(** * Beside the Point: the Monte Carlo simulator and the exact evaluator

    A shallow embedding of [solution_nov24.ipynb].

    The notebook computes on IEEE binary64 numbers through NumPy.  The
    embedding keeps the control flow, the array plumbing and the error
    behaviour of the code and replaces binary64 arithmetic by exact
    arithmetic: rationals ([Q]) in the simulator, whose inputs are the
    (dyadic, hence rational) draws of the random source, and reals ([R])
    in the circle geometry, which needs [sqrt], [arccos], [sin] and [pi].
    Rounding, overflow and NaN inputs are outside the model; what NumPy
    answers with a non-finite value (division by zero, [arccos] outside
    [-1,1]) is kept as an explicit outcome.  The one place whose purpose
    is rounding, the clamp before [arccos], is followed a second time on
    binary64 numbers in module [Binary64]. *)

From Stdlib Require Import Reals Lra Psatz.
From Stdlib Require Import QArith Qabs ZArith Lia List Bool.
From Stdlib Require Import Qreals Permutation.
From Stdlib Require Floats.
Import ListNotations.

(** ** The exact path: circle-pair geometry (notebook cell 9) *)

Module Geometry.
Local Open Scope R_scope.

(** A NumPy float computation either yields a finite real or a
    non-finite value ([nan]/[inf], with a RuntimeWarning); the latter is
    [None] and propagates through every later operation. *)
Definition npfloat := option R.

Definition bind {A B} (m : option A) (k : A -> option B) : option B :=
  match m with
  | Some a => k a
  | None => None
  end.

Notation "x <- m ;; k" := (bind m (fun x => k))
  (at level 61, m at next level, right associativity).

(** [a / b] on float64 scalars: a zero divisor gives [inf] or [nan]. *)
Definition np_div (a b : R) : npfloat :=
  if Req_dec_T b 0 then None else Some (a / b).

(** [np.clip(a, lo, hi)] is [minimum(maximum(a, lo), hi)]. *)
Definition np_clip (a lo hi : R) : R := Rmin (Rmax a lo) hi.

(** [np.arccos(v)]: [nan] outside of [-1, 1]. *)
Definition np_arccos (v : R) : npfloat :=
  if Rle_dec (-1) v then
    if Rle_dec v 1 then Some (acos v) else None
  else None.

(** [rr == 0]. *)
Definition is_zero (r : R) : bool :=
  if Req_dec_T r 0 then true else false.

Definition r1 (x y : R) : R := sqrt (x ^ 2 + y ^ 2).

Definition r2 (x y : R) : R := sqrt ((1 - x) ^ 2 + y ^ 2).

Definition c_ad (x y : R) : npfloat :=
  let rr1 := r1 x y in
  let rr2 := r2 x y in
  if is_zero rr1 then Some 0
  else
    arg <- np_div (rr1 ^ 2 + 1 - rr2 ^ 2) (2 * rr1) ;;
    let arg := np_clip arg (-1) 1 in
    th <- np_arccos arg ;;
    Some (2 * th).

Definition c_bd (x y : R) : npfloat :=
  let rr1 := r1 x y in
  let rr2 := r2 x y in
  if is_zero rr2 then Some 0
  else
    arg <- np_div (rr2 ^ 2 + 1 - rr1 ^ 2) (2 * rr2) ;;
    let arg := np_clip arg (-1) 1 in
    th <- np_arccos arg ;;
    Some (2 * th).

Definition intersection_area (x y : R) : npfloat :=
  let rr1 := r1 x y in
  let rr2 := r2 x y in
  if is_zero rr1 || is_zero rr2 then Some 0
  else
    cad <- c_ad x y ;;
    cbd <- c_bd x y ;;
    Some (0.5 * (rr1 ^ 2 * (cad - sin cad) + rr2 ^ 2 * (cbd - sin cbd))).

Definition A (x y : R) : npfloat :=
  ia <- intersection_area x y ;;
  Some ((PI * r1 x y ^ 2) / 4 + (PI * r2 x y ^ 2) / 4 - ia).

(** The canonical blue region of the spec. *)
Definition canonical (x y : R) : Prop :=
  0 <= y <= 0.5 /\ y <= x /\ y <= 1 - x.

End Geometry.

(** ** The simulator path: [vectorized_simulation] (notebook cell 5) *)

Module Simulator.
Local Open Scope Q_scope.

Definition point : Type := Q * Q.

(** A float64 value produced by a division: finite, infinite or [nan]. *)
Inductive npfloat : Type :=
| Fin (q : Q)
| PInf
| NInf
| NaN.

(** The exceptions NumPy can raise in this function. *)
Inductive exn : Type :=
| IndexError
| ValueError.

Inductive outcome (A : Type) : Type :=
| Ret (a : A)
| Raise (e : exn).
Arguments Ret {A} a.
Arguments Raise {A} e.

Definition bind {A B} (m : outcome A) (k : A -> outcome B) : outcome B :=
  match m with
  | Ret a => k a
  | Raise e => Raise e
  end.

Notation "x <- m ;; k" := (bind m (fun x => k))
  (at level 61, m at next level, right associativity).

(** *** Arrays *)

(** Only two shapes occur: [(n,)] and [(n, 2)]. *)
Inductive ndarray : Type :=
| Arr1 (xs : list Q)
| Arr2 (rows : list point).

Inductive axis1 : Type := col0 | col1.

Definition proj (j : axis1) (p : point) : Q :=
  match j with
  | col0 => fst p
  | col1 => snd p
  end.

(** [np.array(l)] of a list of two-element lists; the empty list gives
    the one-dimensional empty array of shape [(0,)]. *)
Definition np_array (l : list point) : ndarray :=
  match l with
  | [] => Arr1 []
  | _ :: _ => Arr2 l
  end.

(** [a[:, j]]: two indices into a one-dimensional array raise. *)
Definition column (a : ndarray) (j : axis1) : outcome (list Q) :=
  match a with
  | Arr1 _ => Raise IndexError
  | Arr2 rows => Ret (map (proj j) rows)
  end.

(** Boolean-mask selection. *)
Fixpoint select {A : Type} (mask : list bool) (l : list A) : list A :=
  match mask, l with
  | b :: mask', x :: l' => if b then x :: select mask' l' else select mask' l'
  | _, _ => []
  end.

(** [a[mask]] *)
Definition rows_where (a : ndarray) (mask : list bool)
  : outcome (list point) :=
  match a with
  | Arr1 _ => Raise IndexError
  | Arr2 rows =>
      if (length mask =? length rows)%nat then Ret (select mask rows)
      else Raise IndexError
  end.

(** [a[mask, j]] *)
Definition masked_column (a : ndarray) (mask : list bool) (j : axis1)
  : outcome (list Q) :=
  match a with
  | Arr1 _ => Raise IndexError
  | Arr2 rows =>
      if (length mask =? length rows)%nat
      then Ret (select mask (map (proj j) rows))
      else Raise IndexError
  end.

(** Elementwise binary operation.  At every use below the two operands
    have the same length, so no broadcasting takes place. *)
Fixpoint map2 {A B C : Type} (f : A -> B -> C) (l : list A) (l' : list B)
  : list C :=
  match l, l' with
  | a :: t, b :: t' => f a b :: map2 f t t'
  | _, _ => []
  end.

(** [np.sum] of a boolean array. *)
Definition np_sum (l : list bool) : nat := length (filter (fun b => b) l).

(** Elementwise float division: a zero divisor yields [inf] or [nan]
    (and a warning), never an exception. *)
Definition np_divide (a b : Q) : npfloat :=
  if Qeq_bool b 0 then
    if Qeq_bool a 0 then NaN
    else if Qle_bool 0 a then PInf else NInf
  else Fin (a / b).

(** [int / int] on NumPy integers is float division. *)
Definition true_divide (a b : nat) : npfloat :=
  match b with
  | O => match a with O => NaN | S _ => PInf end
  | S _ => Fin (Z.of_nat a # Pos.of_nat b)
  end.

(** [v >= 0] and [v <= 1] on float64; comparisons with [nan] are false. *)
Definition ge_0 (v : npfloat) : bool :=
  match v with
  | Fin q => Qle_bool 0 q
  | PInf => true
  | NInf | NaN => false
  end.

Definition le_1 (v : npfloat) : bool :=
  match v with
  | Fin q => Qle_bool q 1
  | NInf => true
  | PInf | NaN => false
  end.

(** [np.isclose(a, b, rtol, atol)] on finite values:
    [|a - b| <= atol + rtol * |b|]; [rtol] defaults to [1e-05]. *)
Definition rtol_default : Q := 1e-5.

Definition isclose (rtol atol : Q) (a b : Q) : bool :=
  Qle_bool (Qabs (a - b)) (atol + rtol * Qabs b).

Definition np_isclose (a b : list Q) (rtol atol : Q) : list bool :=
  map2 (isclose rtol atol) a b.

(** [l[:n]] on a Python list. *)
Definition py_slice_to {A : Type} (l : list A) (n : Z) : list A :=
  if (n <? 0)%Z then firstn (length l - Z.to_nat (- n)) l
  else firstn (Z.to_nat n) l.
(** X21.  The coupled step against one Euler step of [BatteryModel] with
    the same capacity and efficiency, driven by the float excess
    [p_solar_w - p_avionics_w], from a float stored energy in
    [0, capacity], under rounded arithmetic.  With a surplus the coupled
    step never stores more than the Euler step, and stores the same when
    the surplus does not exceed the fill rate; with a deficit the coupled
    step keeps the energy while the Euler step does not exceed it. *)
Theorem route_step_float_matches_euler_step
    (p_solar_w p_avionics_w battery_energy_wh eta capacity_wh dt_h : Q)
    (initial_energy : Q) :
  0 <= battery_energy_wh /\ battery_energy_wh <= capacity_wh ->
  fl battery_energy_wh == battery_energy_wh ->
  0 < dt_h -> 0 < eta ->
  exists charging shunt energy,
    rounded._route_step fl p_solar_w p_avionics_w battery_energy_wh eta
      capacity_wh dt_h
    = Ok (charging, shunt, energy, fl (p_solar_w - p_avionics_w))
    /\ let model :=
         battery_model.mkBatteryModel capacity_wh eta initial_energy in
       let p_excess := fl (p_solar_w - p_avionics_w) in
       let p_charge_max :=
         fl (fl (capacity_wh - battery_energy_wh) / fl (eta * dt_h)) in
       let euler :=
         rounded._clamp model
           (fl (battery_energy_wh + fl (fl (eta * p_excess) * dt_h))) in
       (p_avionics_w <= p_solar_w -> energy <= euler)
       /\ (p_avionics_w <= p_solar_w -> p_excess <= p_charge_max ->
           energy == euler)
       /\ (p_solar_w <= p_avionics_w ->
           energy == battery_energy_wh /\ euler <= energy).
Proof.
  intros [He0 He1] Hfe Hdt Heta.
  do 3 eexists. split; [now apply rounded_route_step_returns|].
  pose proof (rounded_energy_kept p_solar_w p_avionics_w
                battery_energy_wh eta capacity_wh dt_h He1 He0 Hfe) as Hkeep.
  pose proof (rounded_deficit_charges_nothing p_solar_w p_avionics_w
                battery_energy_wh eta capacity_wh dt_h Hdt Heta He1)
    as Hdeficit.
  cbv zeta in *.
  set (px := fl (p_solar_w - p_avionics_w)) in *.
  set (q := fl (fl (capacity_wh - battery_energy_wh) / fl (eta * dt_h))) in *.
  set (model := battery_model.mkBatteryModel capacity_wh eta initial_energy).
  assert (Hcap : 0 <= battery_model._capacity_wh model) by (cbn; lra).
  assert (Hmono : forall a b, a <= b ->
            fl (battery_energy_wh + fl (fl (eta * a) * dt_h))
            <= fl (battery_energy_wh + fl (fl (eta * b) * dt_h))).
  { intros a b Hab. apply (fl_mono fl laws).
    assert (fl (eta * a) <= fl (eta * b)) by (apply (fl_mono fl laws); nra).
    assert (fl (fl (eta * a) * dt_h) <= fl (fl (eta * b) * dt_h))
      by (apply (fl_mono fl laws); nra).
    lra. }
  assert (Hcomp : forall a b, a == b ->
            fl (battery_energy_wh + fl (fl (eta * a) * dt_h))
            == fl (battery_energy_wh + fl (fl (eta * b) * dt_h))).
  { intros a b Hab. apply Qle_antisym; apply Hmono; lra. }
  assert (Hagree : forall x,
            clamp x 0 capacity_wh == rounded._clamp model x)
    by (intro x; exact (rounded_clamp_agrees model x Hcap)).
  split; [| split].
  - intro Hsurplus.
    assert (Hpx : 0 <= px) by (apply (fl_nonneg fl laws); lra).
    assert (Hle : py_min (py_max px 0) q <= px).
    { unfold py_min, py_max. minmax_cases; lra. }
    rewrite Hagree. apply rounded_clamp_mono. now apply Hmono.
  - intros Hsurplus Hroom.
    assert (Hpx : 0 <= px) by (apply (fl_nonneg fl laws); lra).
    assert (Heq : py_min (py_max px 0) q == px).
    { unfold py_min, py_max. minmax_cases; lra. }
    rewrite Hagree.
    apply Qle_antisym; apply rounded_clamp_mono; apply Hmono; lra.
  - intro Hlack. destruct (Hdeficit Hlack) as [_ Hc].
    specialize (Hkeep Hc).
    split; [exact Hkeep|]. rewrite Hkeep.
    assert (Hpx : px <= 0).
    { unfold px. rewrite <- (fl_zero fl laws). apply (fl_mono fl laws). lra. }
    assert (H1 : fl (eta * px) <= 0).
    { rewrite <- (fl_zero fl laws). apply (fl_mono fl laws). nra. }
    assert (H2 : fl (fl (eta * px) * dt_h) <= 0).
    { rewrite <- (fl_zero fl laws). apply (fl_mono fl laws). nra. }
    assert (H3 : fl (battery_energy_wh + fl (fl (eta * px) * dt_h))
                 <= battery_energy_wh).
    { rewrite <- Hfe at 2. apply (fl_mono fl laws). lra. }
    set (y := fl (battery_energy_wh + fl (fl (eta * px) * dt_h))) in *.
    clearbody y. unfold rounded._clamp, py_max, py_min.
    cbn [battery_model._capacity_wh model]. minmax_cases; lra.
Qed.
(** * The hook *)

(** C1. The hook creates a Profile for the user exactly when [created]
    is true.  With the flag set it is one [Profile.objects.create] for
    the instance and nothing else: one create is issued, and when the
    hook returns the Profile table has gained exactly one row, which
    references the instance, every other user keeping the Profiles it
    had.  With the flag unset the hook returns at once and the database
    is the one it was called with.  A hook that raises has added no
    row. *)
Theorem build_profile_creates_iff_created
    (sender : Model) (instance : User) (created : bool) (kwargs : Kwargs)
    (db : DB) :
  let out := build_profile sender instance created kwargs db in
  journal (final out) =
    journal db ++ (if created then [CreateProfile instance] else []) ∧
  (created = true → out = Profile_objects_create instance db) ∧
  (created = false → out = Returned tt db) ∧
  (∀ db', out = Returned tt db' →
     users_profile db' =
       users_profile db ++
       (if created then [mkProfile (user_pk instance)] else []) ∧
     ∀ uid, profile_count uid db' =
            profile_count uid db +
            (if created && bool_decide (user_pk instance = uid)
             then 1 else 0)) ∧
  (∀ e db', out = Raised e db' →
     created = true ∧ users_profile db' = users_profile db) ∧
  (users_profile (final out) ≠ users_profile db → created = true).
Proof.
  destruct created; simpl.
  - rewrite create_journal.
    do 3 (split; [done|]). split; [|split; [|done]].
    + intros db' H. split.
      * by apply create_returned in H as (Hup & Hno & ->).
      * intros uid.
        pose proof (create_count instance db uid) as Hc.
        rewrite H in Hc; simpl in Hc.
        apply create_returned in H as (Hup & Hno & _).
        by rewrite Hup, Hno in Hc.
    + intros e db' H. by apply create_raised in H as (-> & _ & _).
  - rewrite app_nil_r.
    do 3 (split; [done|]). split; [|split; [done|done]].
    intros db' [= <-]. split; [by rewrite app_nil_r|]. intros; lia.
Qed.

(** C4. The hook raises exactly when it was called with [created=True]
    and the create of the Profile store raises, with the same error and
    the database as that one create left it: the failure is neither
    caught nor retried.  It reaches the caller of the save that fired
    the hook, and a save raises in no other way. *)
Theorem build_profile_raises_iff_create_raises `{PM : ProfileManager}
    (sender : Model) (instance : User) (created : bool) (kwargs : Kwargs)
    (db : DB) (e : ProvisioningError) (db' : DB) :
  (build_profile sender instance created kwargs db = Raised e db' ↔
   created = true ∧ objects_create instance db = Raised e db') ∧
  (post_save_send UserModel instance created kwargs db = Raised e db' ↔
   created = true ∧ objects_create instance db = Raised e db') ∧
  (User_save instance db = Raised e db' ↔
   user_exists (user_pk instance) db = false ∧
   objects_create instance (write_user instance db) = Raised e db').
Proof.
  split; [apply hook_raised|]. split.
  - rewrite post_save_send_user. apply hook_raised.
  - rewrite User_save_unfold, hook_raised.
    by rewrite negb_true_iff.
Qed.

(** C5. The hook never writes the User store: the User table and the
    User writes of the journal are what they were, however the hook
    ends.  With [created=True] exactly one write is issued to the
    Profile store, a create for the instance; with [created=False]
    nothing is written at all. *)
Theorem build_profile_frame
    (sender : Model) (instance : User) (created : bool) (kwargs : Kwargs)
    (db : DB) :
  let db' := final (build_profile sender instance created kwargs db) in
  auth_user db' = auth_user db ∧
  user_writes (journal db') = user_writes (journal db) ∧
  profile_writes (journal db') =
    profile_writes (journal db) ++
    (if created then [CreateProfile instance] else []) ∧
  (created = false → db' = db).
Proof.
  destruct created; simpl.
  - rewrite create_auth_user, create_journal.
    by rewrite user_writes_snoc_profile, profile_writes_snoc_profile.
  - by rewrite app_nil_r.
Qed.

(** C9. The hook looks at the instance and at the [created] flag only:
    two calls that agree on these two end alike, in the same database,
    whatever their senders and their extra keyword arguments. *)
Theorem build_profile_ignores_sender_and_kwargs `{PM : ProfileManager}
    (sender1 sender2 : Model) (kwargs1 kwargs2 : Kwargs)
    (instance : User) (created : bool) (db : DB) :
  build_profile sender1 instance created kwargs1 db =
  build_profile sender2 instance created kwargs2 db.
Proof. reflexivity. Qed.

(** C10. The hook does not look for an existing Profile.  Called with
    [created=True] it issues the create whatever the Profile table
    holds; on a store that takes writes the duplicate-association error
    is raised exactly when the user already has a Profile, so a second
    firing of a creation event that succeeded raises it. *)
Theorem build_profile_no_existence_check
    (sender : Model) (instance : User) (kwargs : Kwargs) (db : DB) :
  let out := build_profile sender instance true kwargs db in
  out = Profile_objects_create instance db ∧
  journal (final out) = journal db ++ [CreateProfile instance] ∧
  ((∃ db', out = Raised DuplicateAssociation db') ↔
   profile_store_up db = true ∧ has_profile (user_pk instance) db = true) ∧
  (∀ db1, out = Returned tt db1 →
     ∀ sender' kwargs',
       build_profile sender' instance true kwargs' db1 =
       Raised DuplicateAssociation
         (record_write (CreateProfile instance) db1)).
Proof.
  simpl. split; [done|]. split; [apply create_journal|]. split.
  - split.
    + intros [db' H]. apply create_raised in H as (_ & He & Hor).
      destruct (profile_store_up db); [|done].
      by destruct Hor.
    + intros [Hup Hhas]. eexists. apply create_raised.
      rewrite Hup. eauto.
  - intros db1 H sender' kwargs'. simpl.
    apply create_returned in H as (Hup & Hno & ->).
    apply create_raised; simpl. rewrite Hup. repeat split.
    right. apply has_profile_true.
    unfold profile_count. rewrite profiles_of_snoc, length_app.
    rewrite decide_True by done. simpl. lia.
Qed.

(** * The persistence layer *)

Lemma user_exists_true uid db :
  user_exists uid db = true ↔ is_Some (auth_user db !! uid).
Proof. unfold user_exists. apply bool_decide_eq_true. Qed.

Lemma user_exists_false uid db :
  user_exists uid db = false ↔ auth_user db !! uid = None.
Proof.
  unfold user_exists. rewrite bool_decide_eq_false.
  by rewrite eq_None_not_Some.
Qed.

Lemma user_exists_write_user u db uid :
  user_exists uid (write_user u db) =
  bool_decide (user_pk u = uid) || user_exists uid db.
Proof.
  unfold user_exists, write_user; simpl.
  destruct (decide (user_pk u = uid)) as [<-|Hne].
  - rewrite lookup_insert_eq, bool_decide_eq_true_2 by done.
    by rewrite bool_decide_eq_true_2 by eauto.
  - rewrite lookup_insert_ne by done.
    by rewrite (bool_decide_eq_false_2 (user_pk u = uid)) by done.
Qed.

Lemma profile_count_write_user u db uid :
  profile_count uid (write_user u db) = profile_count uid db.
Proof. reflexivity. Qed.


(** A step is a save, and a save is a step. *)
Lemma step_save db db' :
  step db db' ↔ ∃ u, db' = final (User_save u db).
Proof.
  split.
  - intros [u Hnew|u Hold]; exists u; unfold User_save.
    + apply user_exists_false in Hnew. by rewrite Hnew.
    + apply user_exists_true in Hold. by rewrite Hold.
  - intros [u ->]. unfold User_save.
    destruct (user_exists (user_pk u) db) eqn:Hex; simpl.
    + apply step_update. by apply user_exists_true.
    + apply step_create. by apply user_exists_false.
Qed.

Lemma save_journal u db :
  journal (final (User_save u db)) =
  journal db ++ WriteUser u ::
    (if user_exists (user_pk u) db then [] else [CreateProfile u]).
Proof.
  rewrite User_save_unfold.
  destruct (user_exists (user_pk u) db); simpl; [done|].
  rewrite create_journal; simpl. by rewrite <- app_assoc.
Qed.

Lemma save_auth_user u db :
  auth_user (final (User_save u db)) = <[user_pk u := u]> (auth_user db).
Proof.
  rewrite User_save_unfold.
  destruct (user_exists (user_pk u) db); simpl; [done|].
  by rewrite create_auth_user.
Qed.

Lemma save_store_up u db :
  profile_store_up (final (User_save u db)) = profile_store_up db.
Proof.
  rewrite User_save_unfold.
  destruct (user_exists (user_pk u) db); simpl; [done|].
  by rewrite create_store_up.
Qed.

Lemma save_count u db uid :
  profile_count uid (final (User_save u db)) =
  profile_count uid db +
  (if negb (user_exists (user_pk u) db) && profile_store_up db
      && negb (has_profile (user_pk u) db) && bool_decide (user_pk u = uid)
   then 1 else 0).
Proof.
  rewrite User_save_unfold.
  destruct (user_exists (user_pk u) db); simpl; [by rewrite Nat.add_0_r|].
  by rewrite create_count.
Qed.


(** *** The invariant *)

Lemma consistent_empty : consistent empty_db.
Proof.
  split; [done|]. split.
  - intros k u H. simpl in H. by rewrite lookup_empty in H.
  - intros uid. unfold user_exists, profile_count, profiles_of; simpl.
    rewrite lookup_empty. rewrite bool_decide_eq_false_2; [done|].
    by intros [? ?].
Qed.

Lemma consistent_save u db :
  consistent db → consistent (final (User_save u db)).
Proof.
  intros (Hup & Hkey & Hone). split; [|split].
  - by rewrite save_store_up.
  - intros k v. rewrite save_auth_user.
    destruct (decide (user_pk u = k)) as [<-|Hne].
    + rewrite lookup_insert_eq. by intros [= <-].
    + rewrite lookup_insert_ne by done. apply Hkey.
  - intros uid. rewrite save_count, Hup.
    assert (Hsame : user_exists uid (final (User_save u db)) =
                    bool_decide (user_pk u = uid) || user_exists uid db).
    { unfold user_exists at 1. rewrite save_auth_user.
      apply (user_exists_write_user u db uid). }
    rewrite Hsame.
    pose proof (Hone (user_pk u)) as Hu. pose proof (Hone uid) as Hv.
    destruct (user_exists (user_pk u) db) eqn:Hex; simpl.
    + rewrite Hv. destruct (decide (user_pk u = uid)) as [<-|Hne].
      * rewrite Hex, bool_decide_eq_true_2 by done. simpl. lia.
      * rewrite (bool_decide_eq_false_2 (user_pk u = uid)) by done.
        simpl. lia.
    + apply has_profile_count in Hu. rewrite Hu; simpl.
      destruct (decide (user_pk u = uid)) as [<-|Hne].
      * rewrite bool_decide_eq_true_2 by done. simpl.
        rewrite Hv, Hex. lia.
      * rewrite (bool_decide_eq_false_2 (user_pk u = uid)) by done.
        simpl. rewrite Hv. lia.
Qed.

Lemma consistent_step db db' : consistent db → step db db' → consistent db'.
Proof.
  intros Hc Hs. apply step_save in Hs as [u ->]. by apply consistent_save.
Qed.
┄┄┄┄┄┄┄┄┄┄┄┄┄┄┄┄┄┄┄┄
- [Work to be completed] Only those lines of the entries above that run from the line containing "(created = false → db' = db)." to the line containing "(** C9. The", both included, should be transcribed exactly.

- [Result for this task]
  (created = false → db' = db).
Proof.
  destruct created; simpl.
  - rewrite create_auth_user, create_journal.
    by rewrite user_writes_snoc_profile, profile_writes_snoc_profile.
  - by rewrite app_nil_r.
Qed.

(** C9. The hook looks at the instance and at the [created] flag only:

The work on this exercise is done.